■ **Requirement**
Using the entries below, write out the line with "else if major =? 1", the line with "else option_map (fun p => (VMap", and every line in between, exactly as each is written.

╭─ Source data

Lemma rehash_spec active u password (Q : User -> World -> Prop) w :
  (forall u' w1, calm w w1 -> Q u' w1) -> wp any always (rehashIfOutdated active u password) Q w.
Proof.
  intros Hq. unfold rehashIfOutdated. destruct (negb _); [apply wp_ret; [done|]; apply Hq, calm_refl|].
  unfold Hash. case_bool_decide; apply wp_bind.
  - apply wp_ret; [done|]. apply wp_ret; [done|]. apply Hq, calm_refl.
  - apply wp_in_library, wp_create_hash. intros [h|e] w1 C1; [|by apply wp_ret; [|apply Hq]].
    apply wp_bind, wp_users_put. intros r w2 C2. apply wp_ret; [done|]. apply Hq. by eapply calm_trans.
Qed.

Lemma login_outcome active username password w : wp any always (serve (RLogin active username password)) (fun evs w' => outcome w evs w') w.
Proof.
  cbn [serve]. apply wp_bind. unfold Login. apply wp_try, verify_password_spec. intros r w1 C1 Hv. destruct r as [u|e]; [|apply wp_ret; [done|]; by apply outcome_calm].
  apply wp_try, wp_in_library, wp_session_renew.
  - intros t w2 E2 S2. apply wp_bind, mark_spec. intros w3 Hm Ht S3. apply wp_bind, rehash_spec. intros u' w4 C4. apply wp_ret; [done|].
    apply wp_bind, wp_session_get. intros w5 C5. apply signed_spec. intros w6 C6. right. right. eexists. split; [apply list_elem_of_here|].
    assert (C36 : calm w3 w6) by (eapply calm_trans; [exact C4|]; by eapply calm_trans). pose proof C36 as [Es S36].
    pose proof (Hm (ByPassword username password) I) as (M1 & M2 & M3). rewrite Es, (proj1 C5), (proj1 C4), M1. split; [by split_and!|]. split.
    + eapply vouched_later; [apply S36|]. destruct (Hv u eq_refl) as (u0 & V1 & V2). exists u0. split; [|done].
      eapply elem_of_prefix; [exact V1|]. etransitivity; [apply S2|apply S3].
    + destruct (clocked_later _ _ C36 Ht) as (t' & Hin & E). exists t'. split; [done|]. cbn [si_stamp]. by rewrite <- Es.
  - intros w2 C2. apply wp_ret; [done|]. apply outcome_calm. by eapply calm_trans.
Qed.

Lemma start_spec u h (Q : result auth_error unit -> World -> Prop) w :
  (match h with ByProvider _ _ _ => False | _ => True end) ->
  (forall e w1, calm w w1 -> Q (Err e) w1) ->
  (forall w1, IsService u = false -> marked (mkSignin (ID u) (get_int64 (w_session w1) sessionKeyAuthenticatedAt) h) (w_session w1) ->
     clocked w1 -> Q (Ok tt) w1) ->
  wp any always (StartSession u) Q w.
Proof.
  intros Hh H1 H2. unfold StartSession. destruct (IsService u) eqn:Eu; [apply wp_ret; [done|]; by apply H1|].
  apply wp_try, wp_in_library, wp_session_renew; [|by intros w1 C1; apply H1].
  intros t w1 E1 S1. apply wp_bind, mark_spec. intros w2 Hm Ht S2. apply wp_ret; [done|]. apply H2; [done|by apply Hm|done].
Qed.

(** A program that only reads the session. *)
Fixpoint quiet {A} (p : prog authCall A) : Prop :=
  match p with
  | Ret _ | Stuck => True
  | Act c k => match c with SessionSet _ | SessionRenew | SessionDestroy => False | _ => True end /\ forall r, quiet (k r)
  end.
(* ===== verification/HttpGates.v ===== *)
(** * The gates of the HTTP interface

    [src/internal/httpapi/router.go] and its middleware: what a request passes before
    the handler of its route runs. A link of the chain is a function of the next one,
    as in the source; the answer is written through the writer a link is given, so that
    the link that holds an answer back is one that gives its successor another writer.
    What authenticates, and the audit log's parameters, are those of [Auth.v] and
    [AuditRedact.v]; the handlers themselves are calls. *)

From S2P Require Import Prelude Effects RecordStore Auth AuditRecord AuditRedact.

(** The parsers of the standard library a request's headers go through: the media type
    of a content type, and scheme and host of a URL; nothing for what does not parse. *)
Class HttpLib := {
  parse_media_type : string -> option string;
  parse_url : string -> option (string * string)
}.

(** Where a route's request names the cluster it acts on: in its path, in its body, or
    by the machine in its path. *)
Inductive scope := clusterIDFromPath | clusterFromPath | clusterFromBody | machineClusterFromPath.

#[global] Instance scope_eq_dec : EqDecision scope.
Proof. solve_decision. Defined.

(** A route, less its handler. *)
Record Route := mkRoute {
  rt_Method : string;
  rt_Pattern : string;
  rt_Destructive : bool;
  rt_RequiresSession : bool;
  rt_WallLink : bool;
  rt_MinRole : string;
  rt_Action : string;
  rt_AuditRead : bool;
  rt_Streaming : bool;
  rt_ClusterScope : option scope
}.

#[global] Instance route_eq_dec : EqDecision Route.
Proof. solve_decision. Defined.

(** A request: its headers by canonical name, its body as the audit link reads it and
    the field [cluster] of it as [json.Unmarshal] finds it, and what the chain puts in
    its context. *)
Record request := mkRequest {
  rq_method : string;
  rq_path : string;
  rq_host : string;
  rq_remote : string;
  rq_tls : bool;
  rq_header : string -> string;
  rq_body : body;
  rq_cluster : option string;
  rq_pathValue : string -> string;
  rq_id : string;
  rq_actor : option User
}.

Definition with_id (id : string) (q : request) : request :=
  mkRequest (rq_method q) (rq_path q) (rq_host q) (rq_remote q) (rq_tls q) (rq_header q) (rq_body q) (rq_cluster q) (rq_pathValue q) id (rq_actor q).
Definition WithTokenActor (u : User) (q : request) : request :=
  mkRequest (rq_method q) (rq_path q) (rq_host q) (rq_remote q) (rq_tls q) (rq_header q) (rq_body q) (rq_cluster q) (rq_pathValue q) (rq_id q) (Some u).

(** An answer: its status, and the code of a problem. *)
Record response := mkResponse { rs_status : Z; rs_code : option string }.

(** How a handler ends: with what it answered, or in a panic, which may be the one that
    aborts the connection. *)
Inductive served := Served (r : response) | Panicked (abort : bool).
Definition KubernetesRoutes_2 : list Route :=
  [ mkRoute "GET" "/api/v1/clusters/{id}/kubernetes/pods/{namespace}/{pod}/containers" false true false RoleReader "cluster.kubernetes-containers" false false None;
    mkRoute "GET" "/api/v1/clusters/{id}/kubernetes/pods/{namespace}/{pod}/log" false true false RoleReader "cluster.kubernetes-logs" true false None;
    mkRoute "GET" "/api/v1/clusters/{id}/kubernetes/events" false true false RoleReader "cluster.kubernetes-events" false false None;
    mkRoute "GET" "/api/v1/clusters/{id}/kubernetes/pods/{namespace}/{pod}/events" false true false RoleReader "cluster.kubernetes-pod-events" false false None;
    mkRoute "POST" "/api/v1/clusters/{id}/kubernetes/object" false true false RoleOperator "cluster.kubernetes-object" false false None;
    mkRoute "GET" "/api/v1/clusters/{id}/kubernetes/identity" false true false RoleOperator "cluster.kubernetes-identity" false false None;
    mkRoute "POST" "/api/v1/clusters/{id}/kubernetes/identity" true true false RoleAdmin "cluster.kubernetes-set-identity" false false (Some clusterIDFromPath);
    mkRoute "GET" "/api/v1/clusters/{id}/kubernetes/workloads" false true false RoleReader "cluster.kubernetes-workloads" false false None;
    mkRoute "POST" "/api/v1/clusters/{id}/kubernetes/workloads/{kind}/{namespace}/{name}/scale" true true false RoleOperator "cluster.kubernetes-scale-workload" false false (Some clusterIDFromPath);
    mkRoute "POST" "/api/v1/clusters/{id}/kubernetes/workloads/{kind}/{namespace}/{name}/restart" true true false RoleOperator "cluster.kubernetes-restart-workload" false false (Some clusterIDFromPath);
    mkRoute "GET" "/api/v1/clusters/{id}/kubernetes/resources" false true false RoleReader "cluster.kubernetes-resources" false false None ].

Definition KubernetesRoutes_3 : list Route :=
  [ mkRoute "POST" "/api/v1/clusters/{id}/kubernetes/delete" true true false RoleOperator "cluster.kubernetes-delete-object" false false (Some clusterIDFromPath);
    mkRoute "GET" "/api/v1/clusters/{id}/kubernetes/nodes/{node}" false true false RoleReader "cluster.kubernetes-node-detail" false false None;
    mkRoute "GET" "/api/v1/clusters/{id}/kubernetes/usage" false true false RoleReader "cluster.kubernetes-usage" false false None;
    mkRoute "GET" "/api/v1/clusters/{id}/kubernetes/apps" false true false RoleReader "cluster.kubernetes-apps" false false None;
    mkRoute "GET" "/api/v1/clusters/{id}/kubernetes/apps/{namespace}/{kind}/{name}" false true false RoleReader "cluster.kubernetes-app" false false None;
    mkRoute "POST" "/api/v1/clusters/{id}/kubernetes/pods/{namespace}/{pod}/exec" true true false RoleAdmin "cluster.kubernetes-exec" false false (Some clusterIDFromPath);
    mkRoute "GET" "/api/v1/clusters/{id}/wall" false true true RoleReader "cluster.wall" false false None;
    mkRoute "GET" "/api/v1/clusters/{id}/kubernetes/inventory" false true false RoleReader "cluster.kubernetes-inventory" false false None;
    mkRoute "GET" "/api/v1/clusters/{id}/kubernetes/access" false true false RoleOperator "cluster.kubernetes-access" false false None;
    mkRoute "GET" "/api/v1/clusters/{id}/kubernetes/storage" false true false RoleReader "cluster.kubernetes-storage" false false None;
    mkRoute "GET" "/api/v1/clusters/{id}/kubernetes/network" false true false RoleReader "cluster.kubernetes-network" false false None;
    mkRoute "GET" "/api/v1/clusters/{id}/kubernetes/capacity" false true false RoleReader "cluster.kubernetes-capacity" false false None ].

╰─
╭─ Source data

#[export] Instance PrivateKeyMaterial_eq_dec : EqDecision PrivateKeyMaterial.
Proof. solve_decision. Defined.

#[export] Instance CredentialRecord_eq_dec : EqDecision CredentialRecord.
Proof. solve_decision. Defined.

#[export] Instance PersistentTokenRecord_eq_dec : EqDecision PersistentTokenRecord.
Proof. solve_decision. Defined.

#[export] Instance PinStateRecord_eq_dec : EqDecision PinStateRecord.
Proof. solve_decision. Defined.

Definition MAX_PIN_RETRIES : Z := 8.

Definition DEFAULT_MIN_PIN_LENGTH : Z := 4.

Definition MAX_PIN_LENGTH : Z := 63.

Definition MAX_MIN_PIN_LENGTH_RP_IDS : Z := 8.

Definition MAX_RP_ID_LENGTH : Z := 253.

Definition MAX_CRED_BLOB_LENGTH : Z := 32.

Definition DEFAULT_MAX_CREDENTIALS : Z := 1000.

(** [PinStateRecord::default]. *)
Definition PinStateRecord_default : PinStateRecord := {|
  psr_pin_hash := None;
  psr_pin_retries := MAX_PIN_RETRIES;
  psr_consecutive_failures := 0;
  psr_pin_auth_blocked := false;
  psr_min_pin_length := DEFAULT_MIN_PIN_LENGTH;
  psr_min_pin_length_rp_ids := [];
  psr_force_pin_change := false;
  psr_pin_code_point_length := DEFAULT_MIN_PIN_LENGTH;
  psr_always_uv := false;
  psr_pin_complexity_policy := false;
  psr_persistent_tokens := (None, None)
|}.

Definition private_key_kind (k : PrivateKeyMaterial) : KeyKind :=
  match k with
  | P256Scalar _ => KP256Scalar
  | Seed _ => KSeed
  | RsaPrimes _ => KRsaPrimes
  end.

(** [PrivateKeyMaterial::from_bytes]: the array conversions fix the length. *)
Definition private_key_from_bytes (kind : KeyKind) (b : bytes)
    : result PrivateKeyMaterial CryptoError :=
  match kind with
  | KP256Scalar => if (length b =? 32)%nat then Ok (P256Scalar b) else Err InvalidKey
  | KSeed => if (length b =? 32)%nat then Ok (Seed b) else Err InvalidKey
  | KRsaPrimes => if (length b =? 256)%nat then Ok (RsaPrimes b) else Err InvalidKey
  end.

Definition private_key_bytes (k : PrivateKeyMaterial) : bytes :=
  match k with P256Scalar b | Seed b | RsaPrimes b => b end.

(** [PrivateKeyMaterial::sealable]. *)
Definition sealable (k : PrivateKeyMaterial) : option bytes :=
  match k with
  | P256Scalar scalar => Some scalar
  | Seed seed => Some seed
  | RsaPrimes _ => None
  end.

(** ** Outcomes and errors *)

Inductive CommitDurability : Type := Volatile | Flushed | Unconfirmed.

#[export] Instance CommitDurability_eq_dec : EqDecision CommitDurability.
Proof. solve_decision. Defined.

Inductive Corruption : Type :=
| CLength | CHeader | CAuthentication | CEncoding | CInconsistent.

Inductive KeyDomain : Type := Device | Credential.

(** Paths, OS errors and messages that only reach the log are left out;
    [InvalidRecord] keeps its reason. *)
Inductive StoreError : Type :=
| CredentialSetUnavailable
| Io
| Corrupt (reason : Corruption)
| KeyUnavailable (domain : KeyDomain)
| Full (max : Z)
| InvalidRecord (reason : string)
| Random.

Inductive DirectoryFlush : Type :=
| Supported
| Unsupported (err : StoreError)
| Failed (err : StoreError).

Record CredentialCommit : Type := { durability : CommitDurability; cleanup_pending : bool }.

╰─
╭─ Source data

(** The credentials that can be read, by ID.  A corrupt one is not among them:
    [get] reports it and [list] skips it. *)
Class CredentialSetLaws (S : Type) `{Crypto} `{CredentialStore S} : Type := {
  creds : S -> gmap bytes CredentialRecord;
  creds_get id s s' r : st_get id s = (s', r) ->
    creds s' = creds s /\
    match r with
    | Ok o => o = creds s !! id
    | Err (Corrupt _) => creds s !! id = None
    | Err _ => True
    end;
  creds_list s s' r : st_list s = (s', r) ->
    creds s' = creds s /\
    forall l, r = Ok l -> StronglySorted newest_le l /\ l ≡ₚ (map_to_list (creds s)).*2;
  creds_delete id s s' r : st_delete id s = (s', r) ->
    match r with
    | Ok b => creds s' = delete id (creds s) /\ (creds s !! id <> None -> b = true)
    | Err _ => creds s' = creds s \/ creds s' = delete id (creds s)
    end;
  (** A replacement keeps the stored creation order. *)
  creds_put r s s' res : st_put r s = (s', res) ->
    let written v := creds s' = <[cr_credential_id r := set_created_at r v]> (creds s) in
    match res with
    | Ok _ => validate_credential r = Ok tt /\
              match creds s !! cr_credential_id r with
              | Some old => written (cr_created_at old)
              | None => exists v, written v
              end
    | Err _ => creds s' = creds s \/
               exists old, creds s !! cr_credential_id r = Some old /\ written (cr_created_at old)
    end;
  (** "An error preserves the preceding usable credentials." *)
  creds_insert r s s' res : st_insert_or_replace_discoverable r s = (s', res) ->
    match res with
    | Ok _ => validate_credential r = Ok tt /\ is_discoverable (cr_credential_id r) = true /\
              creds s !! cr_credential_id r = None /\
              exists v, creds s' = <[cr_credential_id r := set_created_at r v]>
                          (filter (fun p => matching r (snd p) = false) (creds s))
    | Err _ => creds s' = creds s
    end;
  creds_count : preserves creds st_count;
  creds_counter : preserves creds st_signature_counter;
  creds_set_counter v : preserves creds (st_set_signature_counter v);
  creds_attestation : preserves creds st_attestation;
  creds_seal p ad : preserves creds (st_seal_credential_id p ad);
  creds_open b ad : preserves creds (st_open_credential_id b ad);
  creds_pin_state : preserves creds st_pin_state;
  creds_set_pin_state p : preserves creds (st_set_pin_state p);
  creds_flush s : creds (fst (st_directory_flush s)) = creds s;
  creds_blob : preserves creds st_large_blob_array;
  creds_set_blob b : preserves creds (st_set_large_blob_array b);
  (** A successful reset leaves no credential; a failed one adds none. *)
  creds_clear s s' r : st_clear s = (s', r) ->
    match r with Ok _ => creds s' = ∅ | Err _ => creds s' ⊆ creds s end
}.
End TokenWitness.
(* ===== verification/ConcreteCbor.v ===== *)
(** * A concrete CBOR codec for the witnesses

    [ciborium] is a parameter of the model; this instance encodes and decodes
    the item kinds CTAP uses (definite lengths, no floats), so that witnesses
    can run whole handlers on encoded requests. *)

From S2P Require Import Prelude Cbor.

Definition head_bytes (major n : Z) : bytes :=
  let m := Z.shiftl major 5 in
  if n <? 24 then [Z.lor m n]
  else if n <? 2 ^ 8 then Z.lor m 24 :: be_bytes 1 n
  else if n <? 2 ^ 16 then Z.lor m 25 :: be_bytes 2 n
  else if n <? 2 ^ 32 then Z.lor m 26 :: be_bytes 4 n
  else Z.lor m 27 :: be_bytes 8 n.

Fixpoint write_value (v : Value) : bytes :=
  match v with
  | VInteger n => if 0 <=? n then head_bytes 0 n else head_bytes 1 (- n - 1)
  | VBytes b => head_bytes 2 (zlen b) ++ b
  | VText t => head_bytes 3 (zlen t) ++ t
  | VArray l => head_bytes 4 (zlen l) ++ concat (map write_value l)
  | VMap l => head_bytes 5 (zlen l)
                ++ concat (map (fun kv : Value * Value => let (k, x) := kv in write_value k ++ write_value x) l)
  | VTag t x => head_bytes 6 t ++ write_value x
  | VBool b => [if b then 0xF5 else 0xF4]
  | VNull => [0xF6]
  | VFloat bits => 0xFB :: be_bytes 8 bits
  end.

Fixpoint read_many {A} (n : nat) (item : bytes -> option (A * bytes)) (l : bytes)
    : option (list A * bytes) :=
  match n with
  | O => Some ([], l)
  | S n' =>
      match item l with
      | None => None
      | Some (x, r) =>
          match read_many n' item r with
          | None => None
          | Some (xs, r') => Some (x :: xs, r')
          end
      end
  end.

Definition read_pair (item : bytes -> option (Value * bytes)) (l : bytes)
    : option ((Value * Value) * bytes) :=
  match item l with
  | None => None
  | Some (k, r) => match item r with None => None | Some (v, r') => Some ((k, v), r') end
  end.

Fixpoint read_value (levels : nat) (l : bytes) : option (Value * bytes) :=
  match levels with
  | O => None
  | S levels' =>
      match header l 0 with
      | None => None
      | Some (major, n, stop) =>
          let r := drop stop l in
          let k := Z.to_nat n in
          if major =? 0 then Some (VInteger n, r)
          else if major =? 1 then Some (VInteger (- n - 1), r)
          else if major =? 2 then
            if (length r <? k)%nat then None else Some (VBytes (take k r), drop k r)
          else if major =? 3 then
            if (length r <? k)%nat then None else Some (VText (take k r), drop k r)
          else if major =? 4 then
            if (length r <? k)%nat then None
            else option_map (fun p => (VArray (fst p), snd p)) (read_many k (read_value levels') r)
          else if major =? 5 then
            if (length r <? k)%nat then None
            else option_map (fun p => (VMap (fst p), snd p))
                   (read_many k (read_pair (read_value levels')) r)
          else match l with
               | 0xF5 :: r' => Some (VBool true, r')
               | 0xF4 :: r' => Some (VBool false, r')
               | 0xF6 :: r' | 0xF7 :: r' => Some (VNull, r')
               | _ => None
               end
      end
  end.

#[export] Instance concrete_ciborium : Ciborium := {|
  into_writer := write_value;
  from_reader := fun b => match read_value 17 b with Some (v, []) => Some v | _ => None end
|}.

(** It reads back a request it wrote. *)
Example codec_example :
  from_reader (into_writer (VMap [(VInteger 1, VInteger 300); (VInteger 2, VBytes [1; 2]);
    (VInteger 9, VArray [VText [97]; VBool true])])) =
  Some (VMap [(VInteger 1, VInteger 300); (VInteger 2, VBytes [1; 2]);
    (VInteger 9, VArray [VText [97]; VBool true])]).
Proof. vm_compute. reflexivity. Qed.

╰─

■ **Expected output**
          else if major =? 1 then Some (VInteger (- n - 1), r)
          else if major =? 2 then
            if (length r <? k)%nat then None else Some (VBytes (take k r), drop k r)
          else if major =? 3 then
            if (length r <? k)%nat then None else Some (VText (take k r), drop k r)
          else if major =? 4 then
            if (length r <? k)%nat then None
            else option_map (fun p => (VArray (fst p), snd p)) (read_many k (read_value levels') r)
          else if major =? 5 then
            if (length r <? k)%nat then None
            else option_map (fun p => (VMap (fst p), snd p))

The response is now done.